The administration raised the threat level for flights from Britain to "red," designating a severe risk of terrorist attacks. All other flights, including all domestic flights in the United States, were put under an "orange," alert - one step below the highest level.

The U.S. government banned all liquids and gels from flights, including toothpaste, makeup, suntan lotion. Baby formula and medicines were exempted.

Chertoff said the alleged plot appeared to be engineered by al-Qaida, the terrorist group that carried out the Sept. 11, 2001, attack against the United States.

"It was sophisticated, it had a lot of members and it was international in scope," said Chertoff. "It was in some respects suggestive of an al-Qaida plot."

He added, however, that "because the investigation is still underway we cannot yet form a definitive conclusion."

Chertoff said the plotters were in the final stages of planning before execution. "We were really getting quite close to the execution phase," he said. He said it was unclear whether the alleged plot was linked to the upcoming fifth anniversary of the Sept. 11 strikes.

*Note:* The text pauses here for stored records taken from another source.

(** [for(uint8_t i=8; i; i--, value>>=1)], entered with [i] and [value]. *)
Fixpoint NEC_sendByte_loop (fuel : nat) (i value : Z) : M unit :=
  if i =? 0 then ret tt else
  match fuel with
  | O => out_of_fuel
  | S fuel' =>
      NEC_normalPulse ;;
      when (negb (Z.land value 1 =? 0)) NEC_bit1Pause ;;
      NEC_sendByte_loop fuel' (u8 (i - 1)) (u8 (Z.shiftr value 1))
  end.

Definition NEC_sendByte (value : Z) : M unit :=
  NEC_sendByte_loop 8 8 (u8 value).

Definition NEC_sendCode (fuel : nat) (addr cmd : Z) : M unit :=
  PWM_set NEC_FREQ ;;
  NEC_startPulse ;;
  (if 0xff <? addr
   then NEC_sendByte addr ;; NEC_sendByte (Z.shiftr addr 8)
   else NEC_sendByte addr ;; NEC_sendByte (Z.lnot addr)) ;;
  NEC_sendByte cmd ;;
  NEC_sendByte (Z.lnot cmd) ;;
  NEC_normalPulse ;;
  while_loop fuel KEY_read NEC_repeatCode.

(** ** SAMSUNG *)

Definition SAM_startPulse : M unit := IR_on ;; DLY_us 4500 ;; IR_off ;; DLY_us 4500.
Definition SAM_repeatPause : M unit := DLY_ms 44.

Definition SAM_sendCode (fuel : nat) (addr cmd : Z) : M unit :=
  PWM_set NEC_FREQ ;;
  do_while fuel
    (SAM_startPulse ;;
     NEC_sendByte addr ;;
     NEC_sendByte addr ;;
     NEC_sendByte cmd ;;
     NEC_sendByte (Z.lnot cmd) ;;
     NEC_normalPulse ;;
     SAM_repeatPause)
    KEY_read.

(** ** RC-5 *)

Definition RC5_FREQ : Z := 36000.

Definition RC5_bit0Pulse : M unit := IR_on ;; DLY_us 880 ;; IR_off ;; DLY_us 871.
Definition RC5_bit1Pulse : M unit := IR_off ;; DLY_us 880 ;; IR_on ;; DLY_us 871.
Definition RC5_repeatPause : M unit := DLY_ms 89.

Definition RC5_startBit : Z := 0x2000.
Definition RC5_cmdBit7 : Z := 0x1000.
Definition RC5_toggleBit : Z := 0x0800.

(** The message assembled by [RC5_sendCode] from its arguments and the
    value of [RC5_toggle]. *)
Definition RC5_message (addr cmd toggle : Z) : Z :=
  let message := u16 (Z.shiftl addr 6) in
  let message := Z.lor message (Z.land cmd 0x3f) in
  let message :=
    if negb (Z.land (Z.lnot cmd) 0x40 =? 0) then Z.lor message RC5_cmdBit7
    else message in
  let message := Z.lor message RC5_startBit in
  let message :=
    if negb (toggle =? 0) then Z.lor message RC5_toggleBit else message in
  message.

(** [for(uint8_t i=14; i; i--, bitmask>>=1)], entered with [i], [bitmask]. *)
Fixpoint RC5_send_loop (fuel : nat) (message i bitmask : Z) : M unit :=
  if i =? 0 then ret tt else
  match fuel with
  | O => out_of_fuel
  | S fuel' =>
      (if negb (Z.land message bitmask =? 0) then RC5_bit1Pulse
       else RC5_bit0Pulse) ;;
      RC5_send_loop fuel' message (u8 (i - 1)) (u16 (Z.shiftr bitmask 1))
  end.

Definition get_RC5_toggle : M Z := fun s => Some (RC5_toggle s, s).

Definition set_RC5_toggle (v : Z) : M unit := fun s =>
  Some (tt, mkMachine v (polls s) (trace s)).

Definition RC5_sendCode (fuel : nat) (addr cmd : Z) : M unit :=
  PWM_set RC5_FREQ ;;
  toggle <- get_RC5_toggle ;;
  let message := RC5_message addr cmd toggle in
  do_while fuel
    (RC5_send_loop 14 message 14 RC5_startBit ;;
     IR_off ;;
     RC5_repeatPause)
    KEY_read ;;
  toggle <- get_RC5_toggle ;;
  set_RC5_toggle (u8 (Z.lxor toggle 1)).

(** ** SONY SIRC *)

Definition SON_FREQ : Z := 40000.

Definition SON_startPulse : M unit := IR_on ;; DLY_us 2400 ;; IR_off ;; DLY_us 579.
Definition SON_bit0Pulse : M unit := IR_on ;; DLY_us 587 ;; IR_off ;; DLY_us 579.
Definition SON_bit1Pulse : M unit := IR_on ;; DLY_us 1192 ;; IR_off ;; DLY_us 579.
Definition SON_repeatPause : M unit := DLY_ms 27.

(** [do { ... } while(--number);] on [uint8_t] operands: the counter is
    decremented, wrapping below zero, and then tested. *)
Fixpoint SON_sendByte_loop (fuel : nat) (value number : Z) : M unit :=
  match fuel with
  | O => out_of_fuel
  | S fuel' =>
      (if negb (Z.land value 1 =? 0) then SON_bit1Pulse else SON_bit0Pulse) ;;
      let value := u8 (Z.shiftr value 1) in
      let number := u8 (number - 1) in
      if number =? 0 then ret tt else SON_sendByte_loop fuel' value number
  end.

Definition SON_sendByte (value number : Z) : M unit :=
  SON_sendByte_loop 256 (u8 value) (u8 number).

(** One pass of the body of the [do] loop of [SON_sendCode]. *)
Definition SON_pass (addr cmd bits : Z) : M unit :=
  SON_startPulse ;;
  SON_sendByte cmd 7 ;;
  (if bits =? 12 then SON_sendByte addr 5
   else if bits =? 15 then SON_sendByte addr 8
   else if bits =? 20 then SON_sendByte addr 8 ;; SON_sendByte (Z.shiftr addr 8) 5
   else ret tt) ;;
  SON_repeatPause.

Definition SON_sendCode (fuel : nat) (addr cmd bits : Z) : M unit :=
  PWM_set SON_FREQ ;;
  do_while fuel (SON_pass addr cmd bits) KEY_read.

(** ** The main loop *)

(** The key assignments of [config.h]. *)
Definition KEY1 (fuel : nat) : M unit := NEC_sendCode fuel 0x04 0x08.
Definition KEY2 (fuel : nat) : M unit := RC5_sendCode fuel 0x00 0x0B.
Definition KEY3 (fuel : nat) : M unit := SON_sendCode fuel 0x01 0x15 12.
Definition KEY4 (fuel : nat) : M unit := SAM_sendCode fuel 0x07 0x02.
Definition KEY5 : M unit := DLY_ms 10.

(** One turn of [while(1)] in [main]. *)
Definition main_turn (fuel : nat) : M unit :=
  STDBY_WFE_now ;;
  DLY_ms 1 ;;
  key <- KEY_read ;;
  if key =? 1 then KEY1 fuel
  else if key =? 2 then KEY2 fuel
  else if key =? 3 then KEY3 fuel
  else if key =? 4 then KEY4 fuel
  else if key =? 5 then KEY5
  else ret tt.

End Encoders.

(** ** Waveforms: what the specification says the encoders put on the LED pin *)

(** [n] bits of [v], least significant bit first. *)
Definition bits_lsb (n : nat) (v : Z) : list bool :=
  map (fun j => Z.testbit v (Z.of_nat j)) (seq 0 n).

(** [n] bits of [v], from bit [n-1] down to bit 0. *)
Definition bits_msb (n : nat) (v : Z) : list bool :=
  map (fun j => Z.testbit v (Z.of_nat j)) (rev (seq 0 n)).

(** Timer setting for a carrier of [freq] Hz with 25% duty cycle. *)
Definition carrier (freq : Z) : Event :=
  EvPWM (F_CPU / freq - 1) (F_CPU / freq / 4 + 1).

(** Carrier on for [b] microseconds, then off for [s] microseconds. *)
Definition burst_space (b s : Z) : list Event :=
  [EvOn; EvDlyUs b; EvOff; EvDlyUs s].

(** The results of the next [n] calls of [KEY_read] after [p] calls. *)
Definition responses (pins : nat -> Pins) (p n : nat) : list Z :=
  map (fun i => KEY_scan (pins (p + i)%nat)) (seq 0 n).

(** The next [n] calls of [KEY_read] report a key, the one after reports
    none. *)
Definition held (pins : nat -> Pins) (p n : nat) : bool :=
  forallb (fun k => negb (k =? 0)) (responses pins p n)
  && (KEY_scan (pins (p + n)%nat) =? 0).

Attorney General Alberto Gonzales said the operation could "potentially kill hundreds of innocent people." Britain said 21 people had been arrested, including the alleged "main players" in the plot.

FBI Director Robert Mueller also pointed at al-Qaida. "This had the earmarks of an al-Qaida plot," he said.

Chertoff said it envisioned multiple explosions in multiple aircraft.

The new security measures caused long backups and delays at airport security checkpoints throughout the United States and around the world. "We are taking some very serious and inconvenient measures," Chertoff said. He said it was advisable to have more protection and scale it back.

The alleged plot was "as sophisticated as any we have seen in recent years as far as terrorism is concerned," Chertoff said.

Chertoff said there was no indication of any plotting in the United States but the United States was taking step to protect against unseen threats or copycat attacks. "We cannot assume that this threat has been completely thwarted," the secretary said.

"There's sufficient uncertainty as to whether the British have scooped up everybody," Chertoff said.

British authorities said the plan envisioned bringing down a number of aircraft with midflight explosions. Chertoff said the terrorists planned to bring various bomb components in a benign state aboard the planes and combine them once the planes were aloft to create and detonate explosive devices.

Terrorists specifically had targeted United, American and Continental airlines, two U.S. counterterrorism officials said. One said the terrorists had hoped to target flights to major airports in New York, Washington and California, all major summer tourist destinations.

American and United flights were turned into terrorist weapons on Sept. 11, 2001, when they were hijacked and crashed.

Hastily printed signs were posted at major airports warning passengers in red capital letters, "No liquid or gels permitted beyond security."